How to complete this task. Filter the entries beneath this task, copying only the lines that hold the word "split".

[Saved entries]
<<<<

(* ===== verification/HashlineAbsorb.v ===== *)
(** * What absorption may change

    Before the edits are applied, apply.ts looks for payload lines that repeat the lines next to the
    edit.  [absorbed_from] says what the list of edits may become: an edit of the batch, an insert of
    the batch again, or the deletion of a line that no edit names and whose text is a payload line of
    the same operation.  [absorb_spec] shows that nothing else happens, that no deletion is lost, and
    that a batch without warnings is not changed at all. *)
From S2P Require Import Prelude Json Hashline HashlineApply HashlineRefine.
#[local] Open Scope Z_scope.
#[local] Open Scope js_scope.

(** ** Counting matching boundaries *)

Lemma greatest_block_spec matches n :
  0 <= greatest_block matches n <= Z.of_nat n /\
  (greatest_block matches n <> 0 -> matches (greatest_block matches n) = true).
Proof.
  induction n as [|n IH]; cbn [greatest_block]; [lia|].
  destruct ((2 <=? Z.of_nat (S n)) && matches (Z.of_nat (S n))) eqn:E; [|split; [lia|apply IH]].
  apply andb_true_iff in E as [E1 E2]. split; [lia|done].
Qed.

Lemma same_block_at xs i ys j count o :
  same_block xs i ys j count = true -> 0 <= o < count -> at_ xs (i + o) = at_ ys (j + o).
Proof.
  unfold same_block. rewrite forallb_forall. intros H Ho.
  specialize (H o). rewrite bool_decide_eq_true in H. apply H.
  apply list_elem_of_In, elem_of_seqZ. lia.
Qed.

Lemma at_elem {A} (l : list A) i x : at_ l i = Some x -> x ∈ l.
Proof. unfold at_. destruct (i <? 0); [done|]. apply list_elem_of_lookup_2. Qed.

>>>>

Your solution.
  destruct ((2 <=? Z.of_nat (S n)) && matches (Z.of_nat (S n))) eqn:E; [|split; [lia|apply IH]].
  apply andb_true_iff in E as [E1 E2]. split; [lia|done].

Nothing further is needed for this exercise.